Diffusion-Based Approaches in Medical Image Generation and Analysis
Abdullah al Nomaan Nafi, Md. Alamgir Hossain, Rakib Hossain Rifat, Md Mahabub Uz Zaman, Md Manjurul Ahsan, Shivakumar Raman
TL;DR
The paper tackles data scarcity in medical image analysis by leveraging diffusion models to generate synthetic, realistic images for training CNNs across three domains: Brain Tumor MRI, ALL, and SARS-CoV-2 CT scans. It trains diffusion models to produce labeled synthetic data and trains eight CNN architectures on this data, evaluating on unseen real data and applying LIME to inspect decision regions. The results show competitive performance across datasets (e.g., up to 91.38% accuracy on ALL) and demonstrate that diffusion-generated data can help overcome limited patient data while providing interpretable insights through XAI. This approach offers a practical pathway to reduce dependence on patient-derived data while maintaining performance and interpretability in medical image analysis.
Abstract
Data scarcity in medical imaging poses significant challenges due to privacy concerns.

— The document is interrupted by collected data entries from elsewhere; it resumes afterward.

(* ===== verification/Invariants.v ===== *)
(** * Invariants of a mounted [Stopwatch], and what unmounting leaves

    [inv] relates the hooks, the screen, the effect's bookkeeping and the
    timer table of a mounted fiber: the effect has seen the current
    [running]; [time] is a non-negative multiple of 10; the screen is the
    view of the hooks; while running exactly the interval [intervalId] is
    live, and otherwise none; the id the cleanup closure holds is dead
    while running and is [intervalId] otherwise, and was issued.  Each
    commit shape of
    [Component] preserves it ([inv_commit_keep], [inv_commit_stop],
    [inv_commit_start]); every event does ([inv_dispatch]); so every
    reachable mounted fiber satisfies it ([reachable_inv]).  An event
    only starts intervals and clears ids the table had issued
    ([footprint_dispatch]), which is what [Page] needs to run several
    instances on one table.

    The cleanup closure of the effect run that started the interval holds
    the [intervalId] of the render before [setIntervalId], never the live
    id: unmounting while running leaves that interval live
    ([unmount_running_leaks]); [Page] shows that nothing ever clears it.
    After Pause or Stop no interval is live ([stopped_no_tick]). *)

From Stdlib Require Import ZArith List String Bool Lia.
From S2P Require Import Prelude Timers Laps Component.
Import ListNotations.
Open Scope Z_scope.

Definition time_ok (z : Z) : Prop := 0 <= z /\ z mod 10 = 0.

Section Inv.
Context {T : Type} `{TimerLaws T}.
Implicit Types (f : Fiber T) (us : list Update).

Record inv f : Prop := {
  inv_deps : deps f = running (hooks f);
  inv_time : time_ok (time (hooks f));
  inv_screen : screen f = view (hooks f);
  inv_issued : forall i, intervalId (hooks f) = Some i -> issued (timers f) i = true;
  inv_live : forall j,
    live (timers f) j = true <-> running (hooks f) = true /\ intervalId (hooks f) = Some j;
  inv_running_id : running (hooks f) = true -> exists i, intervalId (hooks f) = Some i;
  inv_cleanup :
    if running (hooks f) then forall c, cleanup_id f = Some c -> live (timers f) c = false
    else cleanup_id f = intervalId (hooks f);
  inv_cleanup_issued : forall c, cleanup_id f = Some c -> issued (timers f) c = true
}.

(** ** The timer table under the effect *)

Lemma effect_cleanup_issued o tm j : issued (effect_cleanup o tm) j = issued tm j.
Proof. destruct o; simpl; [apply clear_interval_issued | reflexivity]. Qed.

Lemma effect_cleanup_dead o tm j :
  (forall c, o = Some c -> live tm c = false) -> live (effect_cleanup o tm) j = live tm j.
Proof.
  destruct o as [c|]; simpl; intros Hc; [|reflexivity].
  apply clear_interval_dead, Hc. reflexivity.
Qed.

Lemma effect_cleanup_cleared o tm j :
  live (effect_cleanup o tm) j = true -> o <> Some j /\ live tm j = true.
Proof.
  destruct o as [c|]; simpl; intros Hl; [|split; [discriminate | assumption]].
  rewrite clear_interval_live in Hl. apply andb_prop in Hl as [Hne Hl].
  split; [|assumption]. intros [= ->]. now rewrite Pos.eqb_refl in Hne.
Qed.

(** The cleanup of a fiber satisfying [inv] only clears dead ids. *)
Lemma inv_cleanup_dead f c : inv f -> cleanup_id f = Some c -> live (timers f) c = false.
Proof.
  intros Hi Hc. pose proof (inv_cleanup f Hi) as Hcl.
  destruct (running (hooks f)) eqn:Hr; [now apply Hcl|].
  rewrite Hcl in Hc. destruct (live (timers f) c) eqn:Hl; [|reflexivity].
  apply (inv_live f Hi) in Hl. destruct Hl; congruence.
Qed.

(** ** Each commit shape preserves [inv] *)

Lemma inv_commit_keep f us :
  inv f -> us <> [] ->
  running (apply_updates (hooks f) us) = running (hooks f) ->
  intervalId (apply_updates (hooks f) us) = intervalId (hooks f) ->
  time_ok (time (apply_updates (hooks f) us)) ->
  inv (commit f us).
Proof.
  intros Hi Hus Hr Hid Ht. rewrite commit_keep by (try rewrite (inv_deps f Hi); assumption).
  pose proof (inv_live f Hi). pose proof (inv_cleanup f Hi).
  pose proof (inv_running_id f Hi). pose proof (inv_issued f Hi).
  pose proof (inv_cleanup_issued f Hi).
  constructor; cbn [hooks screen deps cleanup_id timers];
    rewrite ?rendered_running, ?rendered_intervalId, ?rendered_time, ?Hr, ?Hid;
    auto using inv_deps.
Qed.

Lemma inv_commit_stop f us :
  inv f -> us <> [] -> running (hooks f) = true ->
  running (apply_updates (hooks f) us) = false ->
  intervalId (apply_updates (hooks f) us) = intervalId (hooks f) ->
  time_ok (time (apply_updates (hooks f) us)) ->
  inv (commit f us).
Proof.
  intros Hi Hus Hrun Hr Hid Ht.
  rewrite commit_stop by (try rewrite (inv_deps f Hi); assumption).
  constructor; cbn [hooks screen deps cleanup_id timers];
    rewrite ?rendered_running, ?rendered_intervalId, ?rendered_time, ?Hr, ?Hid;
    try easy.
  - intros i Hid'. rewrite !effect_cleanup_issued. now apply (inv_issued f Hi).
  - intros j. split; [|intros [? _]; discriminate].
    intros [Hne Hl]%effect_cleanup_cleared.
    rewrite effect_cleanup_dead in Hl by (intros c; apply inv_cleanup_dead, Hi).
    apply (inv_live f Hi) in Hl as [_ Hj]. congruence.
  - intros c Hc. rewrite !effect_cleanup_issued. now apply (inv_issued f Hi).
Qed.
Lemma handleDelete_rethrown (e : ApiError) :
  isAxiosError e && (status_is e 404 || status_is e 500) = false ->
  exec (handleDelete (Rejected e) postId) s =
  mkState (posts s) false (isModalOpen s) (editingPost s) (form s)
    (notifications s ++
       [mkNotification error "Error deleting post" (errorMessage e)])
    (sent s ++ [DELETE_post postId]).
Proof. intros Hno. handler. rewrite Hno. reflexivity. Qed.
End DeletePath.

Lemma status_is_iff (e : ApiError) (n : Z) :
  status_is e n = true <-> response e = Some n.
Proof.
  unfold status_is. destruct (response e) as [st|]; split; intros H;
    try discriminate.
  - apply Z.eqb_eq in H. now subst.
  - injection H as ->. apply Z.eqb_refl.
Qed.

Lemma handleDelete_applied (s : State) (postId : Z) (reply : Reply unit) :
  (exists u, reply = Resolved u)
  \/ (exists e, reply = Rejected e /\ isAxiosError e = true
                /\ (response e = Some 404 \/ response e = Some 500)) ->
  exec (handleDelete reply postId) s =
  mkState (filter (fun post => negb (id post =? postId)) (posts s)) false
    (isModalOpen s) (editingPost s) (form s)
    (notifications s ++
       [mkNotification success "Post Deleted"
          "The post has been successfully deleted (simulated)"])
    (sent s ++ [DELETE_post postId]).
Proof.
  intros [[u ->] | (e & -> & Hax & Hst)].
  - apply handleDelete_resolved.
  - apply handleDelete_swallowed. rewrite Hax. cbn.
    apply orb_true_iff. destruct Hst as [Hst | Hst];
      [left | right]; now apply status_is_iff.
Qed.

(** ** Error messages (handleApiError) *)

(** C6: the notification fired by the real-error handler is an error
    notification whose message is fixed by the shape of the error: a
    response with status 404 gives "The requested resource was not found",
    400 gives "Invalid request data", 500 gives "Server error occurred", any
    other status gives "Error: <status>"; no response but a request gives
    "No response received from server"; anything else gives "An unexpected
    error occurred". *)
Theorem handleApiError_message (e : ApiError) (context : string) (s : State) :
  (exists m,
     exec (handleApiError e context) s =
     mkState (posts s) (loading s) (isModalOpen s) (editingPost s) (form s)
       (notifications s ++ [mkNotification error ("Error " ++ context) m])
       (sent s)
     /\ (response e = Some 404 -> m = "The requested resource was not found")
     /\ (response e = Some 400 -> m = "Invalid request data")
     /\ (response e = Some 500 -> m = "Server error occurred")
     /\ (forall status, response e = Some status ->
           status <> 404 -> status <> 400 -> status <> 500 ->
           m = "Error: " ++ string_of_status status)
     /\ (response e = None -> request e = true ->
           m = "No response received from server")
     /\ (response e = None -> request e = false ->
           m = "An unexpected error occurred")).
Proof.
  exists (errorMessage e). split; [reflexivity|].
  unfold errorMessage.
  destruct (response e) as [st|].
  - repeat split; try discriminate.
    + intros [= ->]. reflexivity.
    + intros [= ->]. reflexivity.
    + intros [= ->]. reflexivity.
    + intros status [= ->] H404 H400 H500.
      apply Z.eqb_neq in H404, H400, H500. now rewrite H404, H400, H500.
  - repeat split; try discriminate.
    + intros _ ->. reflexivity.
    + intros _ ->. reflexivity.
Qed.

Diffusion models, a recent generative modeling technique, offer a potential solution by generating synthetic and realistic data. However, questions remain about the performance of convolutional neural network (CNN) models on original and synthetic datasets. If diffusion-generated samples can help CNN models perform comparably to those trained on original datasets, reliance on patient-specific data for training CNNs might be reduced. In this study, we investigated the effectiveness of diffusion models for generating synthetic medical images to train CNNs in three domains: Brain Tumor MRI, Acute Lymphoblastic Leukemia (ALL), and SARS-CoV-2 CT scans. A diffusion model was trained to generate synthetic datasets for each domain. Pre-trained CNN architectures were then trained on these synthetic datasets and evaluated on unseen real data. All three datasets achieved promising classification performance using CNNs trained on synthetic data. Local Interpretable Model-Agnostic Explanations (LIME) analysis revealed that the models focused on relevant image features for classification. This study demonstrates the potential of diffusion models to generate synthetic medical images for training CNNs in medical image analysis.